The Soundtrack of TB’s Life (The Early Years)

Quote of the Day:

“At Haggerty’s and Swami’s
Pacific Palisades
San Onofre and Sunset
Redondo Beach, L.A.
All over La Jolla
At Waiamea Bay,

Everybody’s gone surfin’, Surfin’ USA….” –the Beach Boys

In TB’s recent plea for help in the shaping of the Little Scamp’s musical future, I was surprised and touched by the response from the various realms where these ramblin’s are read. It seems I am not the first parent to take a moment away from worrying about a child’s runny nose, disdain for veggies or the boys she’ll meet in ten years or college funding, or her family history of heart disease….etc….to focus a bit of the neurosis on her development in the field of good tunage.

I was replying to an email sent by a friend of the blog just this morning on the subject as a matter of fact. Prone to digression in the outside universe the same as in the TBU, I found myself suddenly recounting the earliest influences of my own musical life. My brother is ten years older than I, and a lifelong music aficionado. We haven’t seen each other in many years, so long in fact that in my mind’s eye he is yet sixteen years old while to him, no doubt, I am but six. It was my teenage brother in the mid to late 1970’s who provided the early influences on my own musical tastes.

We would sit in his room with the black light of his closet reflecting strangely against a newly acquired STOP sign, when he would let me, and listen to his tunes. I had to stay quiet even though the music was loud. It didn’t make sense and it was hard to do, but rules was rules. By the shadowy light of shrouded lamp, Bill would hold his album covers gently by the edges absorbing all the details in the liner notes and credits. Memory fails me on whether I was ever allowed, with his knowledge, to put my own grubby little digits on them. I do know he taught me how to handle the records themselves and somehow impressed upon me the urgency of proper handling and scratch-free sound. Knowledge I was proud to have, but in the long run was of little practical use.

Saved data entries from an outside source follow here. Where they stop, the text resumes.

(* ===== verification/Disk.v ===== *)
(** * Disk: a read request through the hard disk driver

    The theorems on [Hd]: the command that is sent for a request, what every interrupt does
    to it, and the error that runs past the end of the queue. *)
From S2P Require Import Prelude Console Task Sched Fs Blk Progress Buffer Bitmap Inode Super Hd Floppy.
Import Blk Progress Buffer Bitmap Inode Super Hd.

Module Disk.

(** The environment of the file system with these drivers: the parameters
    [do_hd_request], [do_fd_request] and [floppy_change] of [Env] are the routines of [Hd] and [Floppy]. *)
Definition with_drivers {I : Ports} {A : Floppy.Dma} (E : Env) : Env :=
  {| others := @others E; Fs.do_fd_request := Floppy.do_fd_request; Fs.do_hd_request := Hd.do_hd_request;
     Fs.floppy_change := Floppy.floppy_change; get_free_page := @get_free_page E; free_page := @free_page E; fuel := @fuel E |}.

(** ** Port accesses *)

(** [s] after port accesses: [n] reads in all, and the writes [l], the last first. *)
Definition io_to (s : fs) (n : nat) (l : list (Z * Z)) : fs :=
  s <| drv ::= fun d => d <| port_reads := n |> |>
    <| kern ::= fun k => k <| con ::= fun c => c <| Console.ports ::= app l |> |> |>.
Lemma io_to_io_to s n l n' l' : io_to (io_to s n l) n' l' = io_to s n' (l' ++ l).
Proof. unfold io_to, upd, upd_drv, upd_kern, upd_con, upd_port_reads, Console.upd_ports. cbn. by rewrite app_assoc. Qed.
Lemma io_to_self s : io_to s (port_reads (drv s)) [] = s.
Proof. destruct s as [[] ? ? ? ? ? ? ? ? ? ? ? ? ? ? ? ? []]. unfold io_to, upd, upd_drv, upd_kern, upd_con, Console.upd_ports. cbn. by destruct con. Qed.
Lemma fs_outb_run v p s : fs_outb v p s = Done tt (io_to s (port_reads (drv s)) [(u8 v, p)]).
Proof. destruct s as [? ? ? ? ? ? ? ? ? ? ? ? ? ? ? ? ? []]. reflexivity. Qed.

Lemma io_to_do_hd s n l f :
  io_to (s <| drv ::= fun d => d <| do_hd := f |> |>) n l = (io_to s n l) <| drv ::= fun d => d <| do_hd := f |> |>.
Proof. done. Qed.

(** ** Waking up *)

(** Every task that waits exists. *)
Definition waiters_exist (k : kernel) : Prop := forall p h, wchan k !! p = Some h -> is_Some (slot k h).
(** Some tasks were made runnable and some queues emptied. *)
Definition woke (k k' : kernel) : Prop :=
  (forall j t, slot k j = Some t -> exists t', slot k' j = Some t' /\ (t' = t \/ t_state t' = TASK_RUNNING)) /\
  (forall p, wchan k' !! p = wchan k !! p \/ wchan k' !! p = None) /\ con k' = con k.
#[export] Instance woke_preorder : PreOrder woke.
Proof.
  split; [intros k; split; [intros j t H; exists t; by split; [|left]|by split; [left|]]|].
  intros k1 k2 k3 (A1 & A2 & A3) (B1 & B2 & B3). split; [|split; [|congruence]].
  - intros j t H. destruct (A1 j t H) as (t2 & H2 & E2). destruct (B1 j t2 H2) as (t3 & H3 & E3). exists t3. split; [done|].
    destruct E3 as [->|]; [done|by right].
  - intros p. destruct (B2 p) as [->|]; [done|by right].
Qed.
Lemma woke_waiters k k' : woke k k' -> waiters_exist k -> waiters_exist k'.
Proof.
  intros (H1 & H2 & _) Hw p h Hp. destruct (H2 p) as [E|E]; rewrite E in Hp; [|done].
  destruct (Hw p h Hp) as [t Ht]. destruct (H1 h t Ht) as (t' & Ht' & _). by exists t'.
Qed.
Definition running (k : kernel) (h : nat) : Prop := exists t, slot k h = Some t /\ t_state t = TASK_RUNNING.
Lemma woke_running k k' h : woke k k' -> running k h -> running k' h.
Proof. intros (H & _) (t & Ht & E). destruct (H h t Ht) as (t' & Ht' & [->|E']); by eexists. Qed.
Lemma fs_wake_up_run p s : waiters_exist (kern s) -> exists k,
  fs_wake_up p s = Done tt (s <| kern := k |>) /\ woke (kern s) k /\ forall h, wchan (kern s) !! p = Some h -> running k h.
Proof.
  intros Hw. destruct (wchan (kern s) !! p) as [h|] eqn:Eh.
  - destruct (Hw p h Eh) as [t Ht]. pose proof (slot_length _ _ _ Ht) as Hl. set (t' := t <| t_state := TASK_RUNNING |>).
    exists ((kern s) <| task ::= <[h := Some t']> |> <| wchan ::= delete p |>). split; [|split; [split; [|split; [|done]]|]].
    + unfold fs_wake_up, in_kernel, zoom, Sched.wake_up. unfold bind at 1, wq_get, gets. rewrite Eh.
      unfold make_runnable, mod_task, put_task, get_task, bind, get. rewrite Ht. done.
    + intros j u Hj. change (slot (?k <| wchan ::= ?f |>) j) with (slot k j). rewrite slot_upd by done.
      destruct (decide (h = j)) as [->|]; [|by exists u; split; [|left]]. exists t'. by split; [|right].
    + intros q. cbn. destruct (decide (q = p)) as [->|]; [right; apply lookup_delete_eq|left; by apply lookup_delete_ne].
    + intros h' [= <-]. exists t'. change (slot (?k <| wchan ::= ?f |>) h) with (slot k h). rewrite slot_upd by done. by rewrite decide_True.
  - exists (kern s). rewrite kern_same. split; [by apply wake_up_none|]. by split.
Qed.
Lemma end_request_wakes name major u s cur r bh b fn : blk_dev s !! major = Some (mk_blk_dev fn (Some cur)) -> request s !! cur = Some r ->
  r_bh r = Some bh -> bufs s !! bh = Some b -> b_lock b <> 0 -> waiters_exist (kern s) ->
  exists k l, end_request name major u s = Done tt (s <| kern := k |> <| klog := l |> <| bufs ::= <[bh := b <| b_uptodate := u |> <| b_lock := 0 |>]> |>
      <| request ::= <[cur := r <| r_dev := -1 |>]> |> <| blk_dev ::= <[major := mk_blk_dev fn (r_next r)]> |>) /\
    woke (kern s) k /\ forall h, wchan (kern s) !! b_wait bh = Some h -> running k h.
Proof.
  intros Hd Hr Hbh Hb Hl Hw. pose proof (lookup_lt_Some _ _ _ Hb). pose proof (lookup_lt_Some _ _ _ Hr).
  set (b1 := b <| b_uptodate := u |>). set (b2 := b1 <| b_lock := 0 |>).
  set (s1 := s <| bufs ::= <[bh := b1]> |>). assert (bufs s1 !! bh = Some b1) as Hb1 by (by apply list_lookup_insert_eq).
  set (s2 := s <| bufs ::= <[bh := b2]> |>). destruct (fs_wake_up_run (b_wait bh) s2 Hw) as (k2 & Hrun2 & Hwoke2 & Hrunning). set (s3 := s2 <| kern := k2 |>) in *.
  set (s3' := if negb (truth u) then s3 <| klog := (klog s3 ++ [((name ++ " I/O error")%string, [])]) ++ [("dev %04x, block %d", [r_dev r; b_blocknr b2])] |> else s3).
  assert (kern s3' = k2) as Hk3 by (unfold s3'; by destruct (negb (truth u))).
  destruct (fs_wake_up_run (r_waiting cur) s3' ltac:(rewrite Hk3; exact (woke_waiters _ _ Hwoke2 Hw))) as (k3 & Hrun3 & Hwoke3 & _). set (s4 := s3' <| kern := k3 |>) in *. rewrite Hk3 in Hwoke3.
  destruct (fs_wake_up_run wait_for_request s4 (woke_waiters _ _ Hwoke3 (woke_waiters _ _ Hwoke2 Hw))) as (k4 & Hrun4 & Hwoke4 & _).
  exists k4, (klog s3'). split; [|split; [by transitivity k2; [|transitivity k3]|intros h Hh; apply (woke_running k3 k4), (woke_running k2 k3); [done|done|by apply Hrunning]]].
  unfold end_request. run (get_dev_run s major _ Hd). cbn [current_request deref]. rewrite bind_ret. run (get_req_run s cur r Hr). rewrite Hbh.
  assert ((mod_buf bh (fun b => b <| b_uptodate := u |>) ;;; unlock_request_buffer name bh) s = Done tt s3) as Hu.
  { run (mod_buf_run s bh b (fun b => b <| b_uptodate := u |>) Hb). fold b1 s1. unfold unlock_request_buffer. run (get_buf_run s1 bh b1 Hb1).
    change (b_lock b1) with (b_lock b). unfold truth. destruct (Z.eqb_spec (b_lock b) 0); [done|]. cbn [negb when]. rewrite bind_ret.
    run (mod_buf_run s1 bh b1 (fun b => b <| b_lock := 0 |>) Hb1). replace (s1 <| bufs ::= _ |>) with s2; [exact Hrun2|].
    unfold s1, s2, upd, upd_bufs. cbn. by rewrite list_insert_insert_eq. }
  assert (bufs s3 !! bh = Some b2) as Hb3 by (by apply list_lookup_insert_eq).
  assert (when (negb (truth u)) (printk (name ++ " I/O error") [] ;;; bh <- deref (r_bh r) ;; b <- get_buf bh ;;
    printk "dev %04x, block %d" [r_dev r; b_blocknr b]) s3 = Done tt s3') as Hp.
  { unfold s3'. destruct (negb (truth u)); [|done]. cbn [when]. rewrite Hbh. unfold printk at 1, modify at 1. unfold bind at 1. cbn [deref]. rewrite bind_ret.
    set (s3a := s3 <| klog ::= _ |>). run (get_buf_run s3a bh b2 Hb3). done. }
  rewrite Hbh in Hp. run Hu. run Hp. run Hrun3. run Hrun4. set (s5 := s4 <| kern := k4 |>).
  assert (request s5 !! cur = Some r) as Hr5 by (unfold s5, s4, s3'; destruct (negb (truth u)); exact Hr). run (mod_req_run s5 cur r (fun r => r <| r_dev := -1 |>) Hr5). set (s6 := s5 <| request ::= _ |>).
  assert (request s6 !! cur = Some (r <| r_dev := -1 |>)) as Hr6 by (apply list_lookup_insert_eq; exact (lookup_lt_Some _ _ _ Hr5)). run (get_req_run s6 cur _ Hr6).
  rewrite (mod_dev_run s6 major (mk_blk_dev fn (Some cur))) by (unfold s6, s5, s4, s3'; destruct (negb (truth u)); exact Hd).
  unfold s6, s5, s4, s3'. by destruct (negb (truth u)).
Qed.

Section Input.
Context {I : Ports}.
Lemma inb_run p s : inb p s = Done (u8 (port_in (port_reads (drv s)) p)) (io_to s (S (port_reads (drv s))) []).
Proof. destruct s as [[] ? ? ? ? ? ? ? ? ? ? ? ? ? ? ? ? []]. cbn. unfold io_to, upd, upd_drv, upd_kern, upd_con, Console.upd_ports. cbn. by destruct con. Qed.
(** The bytes of [m] words from read [n] on. *)
Definition words (n m : nat) : list Z :=
  flat_map (fun k => [u8 (port_in k HD_DATA); u8 (Z.shiftr (port_in k HD_DATA) 8)]) (seq n m).
Lemma length_words n m : length (words n m) = (2 * m)%nat.
Proof. unfold words. revert n. induction m as [|m IH]; intros n; [done|]. cbn [seq flat_map length app]. rewrite IH. lia. Qed.
Lemma insw_run m : forall s, insw m HD_DATA s = Done (words (port_reads (drv s)) m) (io_to s (port_reads (drv s) + m) []).
Proof.
  induction m as [|m IH]; intros s; cbn [insw].
  - rewrite Nat.add_0_r, io_to_self. done.
  - assert (read_port HD_DATA s = Done (port_in (port_reads (drv s)) HD_DATA) (io_to s (S (port_reads (drv s))) [])) as Hr.
    { destruct s as [[] ? ? ? ? ? ? ? ? ? ? ? ? ? ? ? ? []]. cbn. unfold io_to, upd, upd_drv, upd_kern, upd_con, Console.upd_ports. cbn. by destruct con. }
    run Hr. run (IH (io_to s (S (port_reads (drv s))) [])). unfold ret. rewrite io_to_io_to. f_equal.
    change (port_reads (drv (io_to s ?n ?l))) with n. f_equal. lia.
Qed.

I remember Abby Road and Sergeant Pepper, preferring then, as now, the artwork of Pepper and the title track–always have loved a story song. Though I’m told by a friend of his that Bill was near-obsessed with the Stones’ Wild Horses, I remember more vividly listening often to Ruby Tuesday, and I still love that almost-upbeat melancholy sound. We listened to a lot of Bob Dylan and I guess Like a Rolling Stone is the tune I recall most–I definitely remember being confused by the fact there was a song and a group, but the group didn’t sing the song. Mostly about Dylan I recall that I dug the harmonica and like any sensible six-year-old,  I felt sure I was born harpist. We’d listen sometimes to Pet Sounds and The Best of the Beach Boys.  Surfin’ USA was the first non-kid/non-National Anthem song I knew all the words to–well, most of the words to. I still sing that one now like I did then, and there are a lot of parts where I go to a lower volume and unintelligible mode or switch over to the “inside-outside” part before bustin’ back out loud with “Surfin’ USA.” And more than all the rest, there was Don McLean’s American Pie–the second song I learned all the words to, all of ’em, and I still know ’em. Though I can’t say I really know what the hell he’s talkin’ about still or whether he meant the song or the group when he mentioned something about moss and a rollin’ stone. As much as the song I loved that album cover–the thumb painted in American flag.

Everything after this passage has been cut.